> [Exercise objective]: Please take the records that follow and repeat exactly the lines starting with the line with "destruct (eq_dec k0 k0);" and going on through the line with "c)) = _capacity c /\".

> [Dataset extract]:
################

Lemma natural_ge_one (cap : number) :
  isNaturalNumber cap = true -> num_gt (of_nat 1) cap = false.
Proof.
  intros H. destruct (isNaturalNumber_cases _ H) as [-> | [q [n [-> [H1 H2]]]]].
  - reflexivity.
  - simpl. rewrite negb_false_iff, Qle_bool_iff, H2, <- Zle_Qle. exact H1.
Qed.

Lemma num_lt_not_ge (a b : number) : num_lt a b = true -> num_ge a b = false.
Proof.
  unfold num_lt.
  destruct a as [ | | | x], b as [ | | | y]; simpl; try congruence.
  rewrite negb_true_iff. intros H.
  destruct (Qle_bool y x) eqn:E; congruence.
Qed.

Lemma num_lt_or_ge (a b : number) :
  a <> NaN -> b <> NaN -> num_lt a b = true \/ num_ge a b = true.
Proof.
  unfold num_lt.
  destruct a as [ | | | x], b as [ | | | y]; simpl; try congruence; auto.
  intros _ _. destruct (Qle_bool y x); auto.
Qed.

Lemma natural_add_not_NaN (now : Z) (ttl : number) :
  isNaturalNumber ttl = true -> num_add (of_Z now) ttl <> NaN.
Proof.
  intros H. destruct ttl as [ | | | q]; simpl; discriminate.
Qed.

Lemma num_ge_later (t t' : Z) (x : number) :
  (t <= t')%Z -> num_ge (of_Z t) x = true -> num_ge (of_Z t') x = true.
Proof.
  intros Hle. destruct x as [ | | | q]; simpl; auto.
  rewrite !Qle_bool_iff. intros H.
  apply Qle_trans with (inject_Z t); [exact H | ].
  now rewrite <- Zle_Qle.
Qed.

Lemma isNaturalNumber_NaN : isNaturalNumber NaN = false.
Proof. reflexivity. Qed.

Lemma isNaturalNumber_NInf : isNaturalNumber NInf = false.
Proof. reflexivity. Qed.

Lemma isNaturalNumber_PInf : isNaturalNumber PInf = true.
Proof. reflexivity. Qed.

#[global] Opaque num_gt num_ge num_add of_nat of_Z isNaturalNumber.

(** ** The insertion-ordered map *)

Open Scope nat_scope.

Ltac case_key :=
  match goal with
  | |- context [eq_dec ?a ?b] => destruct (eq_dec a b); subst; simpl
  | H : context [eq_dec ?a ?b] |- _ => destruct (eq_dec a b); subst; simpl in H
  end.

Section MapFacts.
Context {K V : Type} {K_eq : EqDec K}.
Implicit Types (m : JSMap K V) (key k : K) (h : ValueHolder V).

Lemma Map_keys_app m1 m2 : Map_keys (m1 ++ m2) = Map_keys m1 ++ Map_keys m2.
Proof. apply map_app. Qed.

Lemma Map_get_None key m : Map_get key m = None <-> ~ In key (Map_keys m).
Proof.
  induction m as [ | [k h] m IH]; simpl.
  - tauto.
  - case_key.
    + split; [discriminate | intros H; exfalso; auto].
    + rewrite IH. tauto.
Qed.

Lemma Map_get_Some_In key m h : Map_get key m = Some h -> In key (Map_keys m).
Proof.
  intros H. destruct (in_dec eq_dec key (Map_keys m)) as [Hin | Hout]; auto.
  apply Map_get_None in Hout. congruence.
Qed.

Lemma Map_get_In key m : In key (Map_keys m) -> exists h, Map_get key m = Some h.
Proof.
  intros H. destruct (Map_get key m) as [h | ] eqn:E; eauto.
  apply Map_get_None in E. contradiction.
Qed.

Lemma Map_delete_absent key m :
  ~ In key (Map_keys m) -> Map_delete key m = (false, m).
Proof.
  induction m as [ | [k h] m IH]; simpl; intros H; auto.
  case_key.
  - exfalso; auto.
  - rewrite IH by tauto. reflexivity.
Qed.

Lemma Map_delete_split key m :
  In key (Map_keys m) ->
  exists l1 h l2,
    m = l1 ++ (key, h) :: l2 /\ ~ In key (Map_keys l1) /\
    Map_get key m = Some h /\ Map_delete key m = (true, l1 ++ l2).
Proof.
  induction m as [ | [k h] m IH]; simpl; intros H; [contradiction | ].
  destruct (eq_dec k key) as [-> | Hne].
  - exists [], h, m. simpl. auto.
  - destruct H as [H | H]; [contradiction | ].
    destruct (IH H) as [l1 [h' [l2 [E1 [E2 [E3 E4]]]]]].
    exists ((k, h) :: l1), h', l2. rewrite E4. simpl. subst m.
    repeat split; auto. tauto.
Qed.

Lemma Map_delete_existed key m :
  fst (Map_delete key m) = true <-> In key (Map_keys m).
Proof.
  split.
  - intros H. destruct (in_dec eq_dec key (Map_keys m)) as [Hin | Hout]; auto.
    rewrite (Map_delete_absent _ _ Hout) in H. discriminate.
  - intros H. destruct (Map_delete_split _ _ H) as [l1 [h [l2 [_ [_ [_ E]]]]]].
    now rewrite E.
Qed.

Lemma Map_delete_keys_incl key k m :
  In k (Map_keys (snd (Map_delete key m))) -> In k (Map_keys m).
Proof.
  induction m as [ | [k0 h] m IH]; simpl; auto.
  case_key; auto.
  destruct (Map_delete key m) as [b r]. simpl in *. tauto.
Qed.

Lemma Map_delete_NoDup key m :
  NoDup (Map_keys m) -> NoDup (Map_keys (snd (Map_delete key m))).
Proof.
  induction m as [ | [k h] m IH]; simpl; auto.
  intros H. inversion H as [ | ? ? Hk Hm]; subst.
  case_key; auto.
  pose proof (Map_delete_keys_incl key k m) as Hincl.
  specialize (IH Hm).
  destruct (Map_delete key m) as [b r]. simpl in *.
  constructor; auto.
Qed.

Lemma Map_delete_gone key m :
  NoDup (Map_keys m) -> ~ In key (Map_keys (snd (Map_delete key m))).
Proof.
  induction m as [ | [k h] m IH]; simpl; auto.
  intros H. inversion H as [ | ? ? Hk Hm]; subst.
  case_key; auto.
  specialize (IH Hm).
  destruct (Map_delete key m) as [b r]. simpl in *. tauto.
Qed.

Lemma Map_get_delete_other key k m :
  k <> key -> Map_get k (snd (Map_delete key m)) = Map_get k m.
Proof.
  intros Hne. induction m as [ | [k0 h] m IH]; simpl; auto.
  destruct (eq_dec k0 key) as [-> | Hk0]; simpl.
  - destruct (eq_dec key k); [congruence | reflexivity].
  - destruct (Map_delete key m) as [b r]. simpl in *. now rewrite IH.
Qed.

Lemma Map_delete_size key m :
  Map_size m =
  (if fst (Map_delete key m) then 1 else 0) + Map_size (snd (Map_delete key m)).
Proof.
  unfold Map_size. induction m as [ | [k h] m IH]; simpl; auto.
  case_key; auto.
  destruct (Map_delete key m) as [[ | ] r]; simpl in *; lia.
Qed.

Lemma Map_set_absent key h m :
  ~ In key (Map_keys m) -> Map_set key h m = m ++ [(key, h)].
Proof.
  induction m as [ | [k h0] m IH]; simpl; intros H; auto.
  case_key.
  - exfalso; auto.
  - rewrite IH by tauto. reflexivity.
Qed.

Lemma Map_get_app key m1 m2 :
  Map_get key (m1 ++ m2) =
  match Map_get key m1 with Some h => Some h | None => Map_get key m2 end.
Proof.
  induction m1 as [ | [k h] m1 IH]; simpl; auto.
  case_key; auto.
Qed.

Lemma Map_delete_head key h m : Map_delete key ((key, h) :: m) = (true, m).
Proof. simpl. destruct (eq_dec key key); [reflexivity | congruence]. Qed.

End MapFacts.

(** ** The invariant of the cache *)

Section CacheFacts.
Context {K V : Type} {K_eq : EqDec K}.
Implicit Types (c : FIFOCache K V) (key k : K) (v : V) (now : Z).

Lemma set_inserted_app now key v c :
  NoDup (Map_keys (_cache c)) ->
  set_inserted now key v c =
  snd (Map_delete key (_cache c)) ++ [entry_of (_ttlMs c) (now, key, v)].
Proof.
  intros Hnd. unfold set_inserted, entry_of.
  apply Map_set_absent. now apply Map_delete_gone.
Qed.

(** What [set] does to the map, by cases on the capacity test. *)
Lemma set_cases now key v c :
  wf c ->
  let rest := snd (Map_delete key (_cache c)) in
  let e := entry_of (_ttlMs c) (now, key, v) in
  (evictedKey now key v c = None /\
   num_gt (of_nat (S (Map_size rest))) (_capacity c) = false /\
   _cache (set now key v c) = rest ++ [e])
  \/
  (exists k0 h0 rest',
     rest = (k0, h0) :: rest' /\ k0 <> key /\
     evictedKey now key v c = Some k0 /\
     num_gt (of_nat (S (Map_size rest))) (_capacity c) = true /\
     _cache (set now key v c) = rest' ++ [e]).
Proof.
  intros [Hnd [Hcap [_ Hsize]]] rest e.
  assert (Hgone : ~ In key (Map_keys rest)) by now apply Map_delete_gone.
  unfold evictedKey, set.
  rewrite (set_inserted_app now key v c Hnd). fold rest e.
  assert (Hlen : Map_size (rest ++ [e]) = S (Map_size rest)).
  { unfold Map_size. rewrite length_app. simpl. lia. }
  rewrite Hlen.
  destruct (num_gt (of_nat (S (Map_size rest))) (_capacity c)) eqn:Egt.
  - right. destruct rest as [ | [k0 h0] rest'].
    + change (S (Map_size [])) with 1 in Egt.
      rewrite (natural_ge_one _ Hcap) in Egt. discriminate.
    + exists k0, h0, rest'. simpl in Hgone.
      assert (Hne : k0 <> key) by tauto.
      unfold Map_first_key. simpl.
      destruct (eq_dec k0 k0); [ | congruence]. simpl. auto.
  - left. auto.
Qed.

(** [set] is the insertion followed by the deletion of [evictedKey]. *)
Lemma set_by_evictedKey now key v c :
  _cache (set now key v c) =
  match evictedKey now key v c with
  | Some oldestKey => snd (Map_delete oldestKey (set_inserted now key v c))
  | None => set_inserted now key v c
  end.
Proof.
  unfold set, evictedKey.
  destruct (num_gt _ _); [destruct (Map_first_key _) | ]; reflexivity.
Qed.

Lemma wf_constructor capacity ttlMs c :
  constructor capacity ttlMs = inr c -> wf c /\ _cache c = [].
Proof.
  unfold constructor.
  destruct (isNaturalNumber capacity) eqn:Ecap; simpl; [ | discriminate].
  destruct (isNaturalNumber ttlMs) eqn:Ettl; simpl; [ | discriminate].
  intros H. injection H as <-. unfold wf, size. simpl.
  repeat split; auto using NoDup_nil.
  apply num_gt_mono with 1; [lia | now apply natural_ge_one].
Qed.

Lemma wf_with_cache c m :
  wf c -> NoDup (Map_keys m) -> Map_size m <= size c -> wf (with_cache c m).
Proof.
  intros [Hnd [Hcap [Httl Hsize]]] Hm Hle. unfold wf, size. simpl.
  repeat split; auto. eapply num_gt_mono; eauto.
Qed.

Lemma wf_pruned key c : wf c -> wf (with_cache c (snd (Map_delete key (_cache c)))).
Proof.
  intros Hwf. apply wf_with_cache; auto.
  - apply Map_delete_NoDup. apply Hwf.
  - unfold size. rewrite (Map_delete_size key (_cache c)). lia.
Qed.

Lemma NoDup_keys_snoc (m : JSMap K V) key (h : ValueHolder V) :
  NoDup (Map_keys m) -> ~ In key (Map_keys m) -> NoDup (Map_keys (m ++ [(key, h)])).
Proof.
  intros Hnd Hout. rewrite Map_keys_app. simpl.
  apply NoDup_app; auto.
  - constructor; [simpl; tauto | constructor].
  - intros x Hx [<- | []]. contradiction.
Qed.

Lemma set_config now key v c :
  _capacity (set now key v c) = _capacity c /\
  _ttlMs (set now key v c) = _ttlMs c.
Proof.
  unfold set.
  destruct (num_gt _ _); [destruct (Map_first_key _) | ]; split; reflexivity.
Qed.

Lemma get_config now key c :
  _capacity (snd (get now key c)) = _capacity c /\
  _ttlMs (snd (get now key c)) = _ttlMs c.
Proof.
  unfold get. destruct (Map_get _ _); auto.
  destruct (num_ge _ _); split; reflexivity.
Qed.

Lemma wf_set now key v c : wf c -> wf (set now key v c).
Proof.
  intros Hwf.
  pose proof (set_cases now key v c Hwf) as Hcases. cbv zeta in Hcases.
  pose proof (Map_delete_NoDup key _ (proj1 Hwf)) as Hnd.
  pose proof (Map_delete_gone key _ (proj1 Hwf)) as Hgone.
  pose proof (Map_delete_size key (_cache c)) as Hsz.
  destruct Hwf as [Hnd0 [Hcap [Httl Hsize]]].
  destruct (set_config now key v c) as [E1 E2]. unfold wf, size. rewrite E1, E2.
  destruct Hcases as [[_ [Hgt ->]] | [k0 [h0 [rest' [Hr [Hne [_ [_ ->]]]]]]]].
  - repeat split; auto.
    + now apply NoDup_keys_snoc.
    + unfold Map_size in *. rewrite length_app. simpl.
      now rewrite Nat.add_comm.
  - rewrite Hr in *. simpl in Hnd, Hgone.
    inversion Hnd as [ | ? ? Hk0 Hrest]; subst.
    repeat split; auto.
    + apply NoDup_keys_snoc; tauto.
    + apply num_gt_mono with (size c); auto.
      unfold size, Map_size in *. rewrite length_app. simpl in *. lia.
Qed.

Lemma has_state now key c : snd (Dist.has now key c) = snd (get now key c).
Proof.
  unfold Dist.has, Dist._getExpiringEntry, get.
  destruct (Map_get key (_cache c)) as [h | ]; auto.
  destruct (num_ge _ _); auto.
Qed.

################

> [Exercise result]:
      destruct (eq_dec k0 k0); [ | congruence]. simpl. auto.
  - left. auto.
Qed.

(** [set] is the insertion followed by the deletion of [evictedKey]. *)
Lemma set_by_evictedKey now key v c :
  _cache (set now key v c) =
  match evictedKey now key v c with
  | Some oldestKey => snd (Map_delete oldestKey (set_inserted now key v c))
  | None => set_inserted now key v c
  end.
Proof.
  unfold set, evictedKey.
  destruct (num_gt _ _); [destruct (Map_first_key _) | ]; reflexivity.
Qed.

Lemma wf_constructor capacity ttlMs c :
  constructor capacity ttlMs = inr c -> wf c /\ _cache c = [].
Proof.
  unfold constructor.
  destruct (isNaturalNumber capacity) eqn:Ecap; simpl; [ | discriminate].
  destruct (isNaturalNumber ttlMs) eqn:Ettl; simpl; [ | discriminate].
  intros H. injection H as <-. unfold wf, size. simpl.
  repeat split; auto using NoDup_nil.
  apply num_gt_mono with 1; [lia | now apply natural_ge_one].
Qed.

Lemma wf_with_cache c m :
  wf c -> NoDup (Map_keys m) -> Map_size m <= size c -> wf (with_cache c m).
Proof.
  intros [Hnd [Hcap [Httl Hsize]]] Hm Hle. unfold wf, size. simpl.
  repeat split; auto. eapply num_gt_mono; eauto.
Qed.

Lemma wf_pruned key c : wf c -> wf (with_cache c (snd (Map_delete key (_cache c)))).
Proof.
  intros Hwf. apply wf_with_cache; auto.
  - apply Map_delete_NoDup. apply Hwf.
  - unfold size. rewrite (Map_delete_size key (_cache c)). lia.
Qed.

Lemma NoDup_keys_snoc (m : JSMap K V) key (h : ValueHolder V) :
  NoDup (Map_keys m) -> ~ In key (Map_keys m) -> NoDup (Map_keys (m ++ [(key, h)])).
Proof.
  intros Hnd Hout. rewrite Map_keys_app. simpl.
  apply NoDup_app; auto.
  - constructor; [simpl; tauto | constructor].
  - intros x Hx [<- | []]. contradiction.
Qed.

Lemma set_config now key v c :
  _capacity (set now key v c) = _capacity c /\
  _ttlMs (set now key v c) = _ttlMs c.
Proof.
  unfold set.
  destruct (num_gt _ _); [destruct (Map_first_key _) | ]; split; reflexivity.
Qed.

Lemma get_config now key c :
  _capacity (snd (get now key c)) = _capacity c /\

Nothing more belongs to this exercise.